En medicocrítico no somos especialmente medicotecnófilos y consideramos que las inversiones en soportes informáticos relacionados con la asistencia clínica deben hacerse en un contexto de evaluación de tecnologías sanitarias similar al que se debería aplicar a herramientas diagnósticas o a nuevos tratamientos. Dicho esto, también hemos de reconocer que toda inversión informática tiende a verse más como un lujo superfluo que como una inversión en mejora de la calidad y seguridad de la prestación sanitaria... entonces... ¿hay algún momento bueno para invertir en mejora informática de los procesos clínicos? ¿son las inversiones en tecnología una cosa que hay que dejar para las épocas de superávit*?

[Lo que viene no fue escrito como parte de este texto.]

(* ===== verification/Middleware.v ===== *)
(** * Middleware: the request filter at the edge

    src/middleware.ts is the filter the application runs before a page is
    served: it forwards every request, and its [config.matcher] says on
    which paths it runs.  src/unnamed/part_002 is the earlier revision,
    which also reads the client's address and location from the request
    headers ([getClientInfo]).

    A request is its path and its headers; header names are lower case, as
    in the calls of [headers.get].  [NextResponse.next()] belongs to the
    framework: it builds the response that lets the request through, and
    the later revision allows for its failure. *)

From Stdlib Require Import ZArith NArith Lia.
From stdpp Require Import gmap.
From S2P Require Import Prelude JsString JsText Effect.

(** ** Requests and responses *)

Abbreviation headers := (gmap jsstring jsstring).

Record request : Type := Request {
  req_path : jsstring;
  req_headers : headers;
}.

(** The response of [NextResponse.next()] and the headers set on it. *)
Record response : Type := Next {
  res_headers : list (jsstring * jsstring);
}.

(** [res.headers.set(name, value)]. *)
Definition headers_set (name value : jsstring) (res : response) : response :=
  {| res_headers := filter (λ h, h.1 ≠ name) (res_headers res) ++ [(name, value)] |}.

(** ** The client's address and location (part_002, lines 13-28) *)

(** [x || undefined] for a header value: absent when the header is missing
    or empty. *)
Definition or_undefined (x : option jsstring) : option jsstring :=
  match x with
  | Some s => if str_truthy s then Some s else None
  | None => None
  end.

Definition comma : code_unit := 44%N.

(** [s.split(',')[0]]: the units before the first comma. *)
Fixpoint first_entry (s : jsstring) : jsstring :=
  match s with
  | [] => []
  | c :: s => if (c =? comma)%N then [] else c :: first_entry s
  end.

Record Geo : Type := MkGeo {
  city : option jsstring;
  country : option jsstring;
  region : option jsstring;
  latitude : option jsstring;
  longitude : option jsstring;
}.

Record client_info : Type := ClientInfo {
  ip : option jsstring;
  geo : Geo;
}.

Definition getClientInfo (req : request) : client_info :=
  let get (name : jsstring) := req_headers req !! name in
  let forwarded := (λ v, trim (first_entry v)) <$> get (str_lit "x-forwarded-for") in
  let ip :=
    or_undefined
      (match forwarded with
       | Some s => if str_truthy s then Some s else get (str_lit "x-real-ip")
       | None => get (str_lit "x-real-ip")
       end) in
  let geo :=
    {| city := or_undefined (get (str_lit "x-vercel-ip-city"));
       country := or_undefined (get (str_lit "x-vercel-ip-country"));
       region := or_undefined (get (str_lit "x-vercel-ip-country-region"));
       latitude := or_undefined (get (str_lit "x-vercel-ip-latitude"));
       longitude := or_undefined (get (str_lit "x-vercel-ip-longitude")) |} in
  {| ip := ip; geo := geo |}.

(** ** The filter *)

Section filter.
(** Whether the [n]-th call of [NextResponse.next()] fails, and with what;
    and the text [err.message] or [String(err)] gives for an error. *)
Context (next_fails : nat → option js_error).
Context (message_of : js_error → jsstring).

(** [NextResponse.next()]; the state counts the calls. *)
Definition NextResponse_next : eff nat response := λ n,
  (match next_fails n with
   | Some err => Throw err
   | None => Ok {| res_headers := [] |}
   end, S n).

(** The earlier revision (part_002, lines 30-34). *)
Definition middleware_previous (req : request) : eff nat response :=
  let '{| ip := ip; geo := geo |} := getClientInfo req in
  NextResponse_next.

(** The filter (middleware.ts, lines 10-21). *)
Definition middleware (req : request) : eff nat response :=
  try_catch NextResponse_next
    (λ err, res ← NextResponse_next;
            mret (headers_set (str_lit "x-middleware-error") (message_of err) res)).

End filter.

(** ** The matcher *)

(** A unit of a pattern: a character that stands for itself, or [.]. *)
Inductive pat_unit : Type := Lit (c : code_unit) | AnyUnit.

Definition is_line_terminator (c : code_unit) : bool :=
  ((c =? 10) || (c =? 13) || (c =? 8232) || (c =? 8233))%N.

Definition unit_matches (u : pat_unit) (c : code_unit) : bool :=
  match u with
  | Lit d => (c =? d)%N
  | AnyUnit => negb (is_line_terminator c)
  end.

(** The pattern of a piece of the matcher's text, in which only [.] is
    special. *)
Definition pat_of (s : jsstring) : list pat_unit :=
  (λ c, if (c =? 46)%N then AnyUnit else Lit c) <$> s.

(** Whether a pattern matches at the start of a string. *)
Fixpoint prefix_matches (p : list pat_unit) (s : jsstring) : bool :=
  match p, s with
  | [], _ => true
  | u :: p, c :: s => unit_matches u c && prefix_matches p s
  | _ :: _, [] => false
  end.

(** A matcher made of a slash, a negative lookahead with alternatives and
    a final "any units": a slash, then anything on one line that does not
    start with one of the alternatives. *)
Definition matcher (excluded : list (list pat_unit)) (path : jsstring) : bool :=
  match path with
  | c :: rest =>
      (c =? 47)%N
      && negb (existsb (λ p, prefix_matches p rest) excluded)
      && forallb (λ d, negb (is_line_terminator d)) rest
  | [] => false
  end.

(** middleware.ts, line 7. *)
Definition excluded_paths : list (list pat_unit) :=
  pat_of <$> [str_lit "_next/"; str_lit "favicon.ico"; str_lit "robots.txt";
              str_lit "sitemap.xml"; str_lit "api/"].

Definition config_matcher : jsstring → bool := matcher excluded_paths.

(** part_002, line 37. *)
Definition excluded_paths_previous : list (list pat_unit) :=
  pat_of <$> [str_lit "_next/static"; str_lit "_next/image"; str_lit "favicon.ico"].

Definition config_matcher_previous : jsstring → bool :=
  matcher excluded_paths_previous.

(** ** Lemmas *)

Section info_lemmas.
Implicit Types (s v : jsstring) (x : option jsstring).

Lemma or_undefined_Some x s : or_undefined x = Some s ↔ x = Some s ∧ s ≠ [].
Proof. destruct x as [[|c t]|]; simpl; naive_solver. Qed.

Lemma or_undefined_None x : or_undefined x = None ↔ x = None ∨ x = Some [].
Proof. destruct x as [[|c t]|]; simpl; naive_solver. Qed.

Lemma first_entry_no_comma s : comma ∉ first_entry s.
Proof.
  induction s as [|c s IH]; simpl; [apply not_elem_of_nil|].
  destruct (c =? comma)%N eqn:Hc; [apply not_elem_of_nil|].
  apply N.eqb_neq in Hc. rewrite not_elem_of_cons. split; [congruence|done].
Qed.

Lemma first_entry_prefix s : first_entry s `prefix_of` s.
Proof.
  induction s as [|c s IH]; simpl; [done|].
  destruct (c =? comma)%N; [apply prefix_nil|by apply prefix_cons].
Qed.

End info_lemmas.

Section matcher_lemmas.
Implicit Types (p : list pat_unit) (s rest path : jsstring).

Lemma prefix_matches_app p1 p2 s :
  prefix_matches (p1 ++ p2) s = true → prefix_matches p1 s = true.
Proof.
  revert s. induction p1 as [|u p1 IH]; intros s; [done|].
  destruct s as [|c s]; simpl; [done|].
  rewrite !andb_true_iff. naive_solver.
Qed.

Lemma prefix_matches_more p s rest :
  prefix_matches p s = true → prefix_matches p (s ++ rest) = true.
Proof.
  revert s. induction p as [|u p IH]; intros s; [done|].
  destruct s as [|c s]; simpl; [done|].
  rewrite !andb_true_iff. naive_solver.
Qed.

(** A piece of text without line terminators matches its own pattern. *)
Lemma prefix_matches_pat_of s rest :
  forallb (λ c, negb (is_line_terminator c)) s = true →
  prefix_matches (pat_of s) (s ++ rest) = true.
Proof.
  induction s as [|c s IH]; simpl; [done|].
  rewrite !andb_true_iff. intros [Hc Hs]. split; [|by apply IH].
  destruct (c =? 46)%N; simpl; [done|apply N.eqb_refl].
Qed.

Lemma matcher_excluded excluded p rest :
  p ∈ excluded → prefix_matches p rest = true →
  matcher excluded (47%N :: rest) = false.
Proof.
  intros Hp Hm. unfold matcher.
  assert (existsb (λ p, prefix_matches p rest) excluded = true) as ->; [|done].
  apply existsb_exists. exists p. by rewrite <-list_elem_of_In.
Qed.

(** A matcher that excludes more runs on fewer paths. *)
Lemma matcher_mono excluded1 excluded2 path :
  (∀ p2 rest, p2 ∈ excluded2 → prefix_matches p2 rest = true →
     ∃ p1, p1 ∈ excluded1 ∧ prefix_matches p1 rest = true) →
  matcher excluded1 path = true → matcher excluded2 path = true.
Proof.
  intros Hsub. destruct path as [|c rest]; simpl; [done|].
  rewrite !andb_true_iff, !negb_true_iff. intros [[Hc Hex] Hline].
  split_and!; [done| |done].
  destruct (existsb _ excluded2) eqn:Hex2; [|done].
  apply existsb_exists in Hex2 as (p2 & Hp2%list_elem_of_In & Hm).
  destruct (Hsub p2 rest Hp2 Hm) as (p1 & Hp1 & Hm1).
  rewrite <-Hex. symmetry. apply existsb_exists. exists p1.
  by rewrite <-list_elem_of_In.
Qed.

End matcher_lemmas.

(** ** What the filter guarantees *)

Section middleware_claims.
Implicit Types (req : request) (s v path rest : jsstring).

(** C28 (the client's address).  The address [getClientInfo] reports is
    never the empty string.  It is the first entry of [x-forwarded-for],
    without the white space around it and without a comma, when that entry
    is not blank; otherwise it is the value of [x-real-ip]; and it is
    absent exactly when the one is missing or blank and the other missing
    or empty. *)
Theorem getClientInfo_ip req :
  let forwarded := req_headers req !! str_lit "x-forwarded-for" in
  let real := req_headers req !! str_lit "x-real-ip" in
  match ip (getClientInfo req) with
  | Some s =>
      s ≠ [] ∧
      ((∃ v, forwarded = Some v ∧ s = trim (first_entry v)
             ∧ (comma ∉ s) ∧ trimmed s)
       ∨ (real = Some s ∧ ∀ v, forwarded = Some v → trim (first_entry v) = []))
  | None =>
      (∀ v, forwarded = Some v → trim (first_entry v) = []) ∧
      (real = None ∨ real = Some [])
  end.
Proof.
  intros forwarded real. unfold getClientInfo. cbn [ip].
  fold forwarded. fold real. destruct forwarded as [v|]; cbn [fmap option_fmap option_map].
  - destruct (trim (first_entry v)) as [|c t] eqn:Hv; cbn [str_truthy].
    + destruct (or_undefined real) as [s|] eqn:Hreal.
      * apply or_undefined_Some in Hreal as [-> Hs]. split; [done|right].
        split; [done|]. by intros ? [= <-].
      * apply or_undefined_None in Hreal. split; [|done]. by intros ? [= <-].
    + cbn [or_undefined str_truthy]. split; [done|left]. exists v.
      split_and!; [done|by rewrite Hv| |rewrite <-Hv; apply trim_trimmed].
      rewrite <-Hv. intros Hc%elem_of_trim. by apply first_entry_no_comma in Hc.
  - destruct (or_undefined real) as [s|] eqn:Hreal.
    + apply or_undefined_Some in Hreal as [-> Hs]. split; [done|right]. done.
    + apply or_undefined_None in Hreal. done.
Qed.

(** C39 (requests are forwarded).  The earlier revision forwards every
    request, whatever its headers.  The filter forwards the request
    unchanged when [NextResponse.next()] succeeds and with the header
    [x-middleware-error] when the first call fails and the second
    succeeds; its result never depends on the request; and when the call
    fails twice the filter itself fails with the second error. *)
Theorem middleware_forwards next_fails message_of req n :
  middleware_previous next_fails req n = NextResponse_next next_fails n ∧
  (∀ req', middleware next_fails message_of req n
           = middleware next_fails message_of req' n) ∧
  (next_fails n = None →
   middleware next_fails message_of req n = (Ok {| res_headers := [] |}, S n)) ∧
  (∀ err, next_fails n = Some err → next_fails (S n) = None →
   middleware next_fails message_of req n
   = (Ok {| res_headers := [(str_lit "x-middleware-error", message_of err)] |},
      S (S n))) ∧
  (∀ err err', next_fails n = Some err → next_fails (S n) = Some err' →
   middleware next_fails message_of req n = (Throw err', S (S n))).
Proof.
  split_and!; [done|done|..];
    unfold middleware, try_catch, NextResponse_next, mbind, eff_bind.
  - by intros ->.
  - by intros err -> ->.
  - by intros err err' -> ->.
Qed.

(** C29 (the paths the filter runs on).  The filter does not run on the
    framework's files, the icon, robots.txt, sitemap.xml and the API:
    no path that starts with one of them matches.  It runs on a subset of
    the paths of the earlier revision.  The dots of the pattern are not
    escaped, so a path such as /favicon-ico is left out as well; and the
    API is left out only below [/api/], not at [/api]. *)
Theorem config_matcher_paths :
  (∀ piece rest,
     piece ∈ [str_lit "_next/"; str_lit "favicon.ico"; str_lit "robots.txt";
              str_lit "sitemap.xml"; str_lit "api/"] →
     config_matcher (str_lit "/" ++ piece ++ rest) = false) ∧
  (∀ path, config_matcher path = true → config_matcher_previous path = true) ∧
  (∀ c, is_line_terminator c = false →
     config_matcher (str_lit "/favicon" ++ c :: str_lit "ico") = false) ∧
  config_matcher (str_lit "/") = true ∧
  config_matcher (str_lit "/api") = true.
Proof.
  split_and!; [| | |done|done].
  - intros piece rest Hpiece. apply (matcher_excluded _ (pat_of piece)).
    + unfold excluded_paths. by apply list_elem_of_fmap_2.
    + apply prefix_matches_pat_of.
      repeat (apply elem_of_cons in Hpiece as [->|Hpiece]; [done|]).
      by apply elem_of_nil in Hpiece.
  - intros path. unfold config_matcher, config_matcher_previous.
    apply matcher_mono. intros p2 rest Hp2 Hm.
    repeat (apply elem_of_cons in Hp2 as [->|Hp2]).
    + exists (pat_of (str_lit "_next/")). split; [left|].
      by apply (prefix_matches_app _ (pat_of (str_lit "static"))).
    + exists (pat_of (str_lit "_next/")). split; [left|].
      by apply (prefix_matches_app _ (pat_of (str_lit "image"))).
    + exists (pat_of (str_lit "favicon.ico")). split; [|done]. right; left.
    + by apply elem_of_nil in Hp2.
  - intros c Hc. apply (matcher_excluded _ (pat_of (str_lit "favicon.ico"))).
    + right; left.
    + simpl. by rewrite Hc.
Qed.

End middleware_claims.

En el blog "Health Care Business & Technology" señalaban las siguientes cuatro preguntas que deberían ser respondidas antes de comprar una nueva tecnología para un hospital:
1. ¿Sirve para solucionar un problema específico?
2. ¿Se integra correctamente dentro de tus operaciones y procesos?
3. ¿Está avalado por buenos resultados en las pruebas que se hayan realizado?
4. ¿Quién se involucró en su diseño?
Además de estas preguntas, podríamos pasar a otras del tipo:
  • ¿La introducción de esa tecnología ayudará a disminuir la brecha social de equidad existente en el sistema sanitario?
  • ¿Existen otras inversiones preferentes -en urgencia e importancia- en la sanidad en ese momento?
  • ¿La inversión en esa tecnología procede de la investigación de las necesidades de la población y de sus preferencias, o forma parte de una voluntad del decisor?
  • ¿Están las personas que toman las decisiones completamente libres de conflictos de interés en relación con la tecnología implementada?
...

Es un asunto complejo (frase estándar cuando no tienes ni pajolera idea). Desde nuestro punto de vista, la introducción de avances tecnológicos e informáticos en los procesos clínicos tienen un sentido si sirven para aligerar la carga de trabajo no clínico -burocrático- y si pueden servir para mejorar la equidad en el desempeño de los servicios de salud. Más allá de eso, tendremos que interpretar estas medidas en clave más cercana a lo que el redactor de ABC ha querido -presuntamente- manipular por escrito. En un sistema sanitario en el que las medidas importantes (IMPORTANTES) se pretenden tomar "a coste cero" mientras se tiene el gasto sanitario por habitante más bajo de España (medido en € por habitante), tal vez las prioridades, desde nuestro punto de vista, sean otras.

[nota al pie: parte de estos despropósitos de inversión se deben a formas de financiación del sistema sanitario que establecen compartimentos estancos entre partidas presupuestarias que se distribuyen de forma que el ahorro en esta parte no supondría un incremento del gasto en la parte de personal, por ejemplo, pero para explicar esto necesitaríamos una serie entera de posts -que está en mente, pero poco a poco-].

* En el sistema sanitario las "épocas de superávit" nunca existen, recordemos.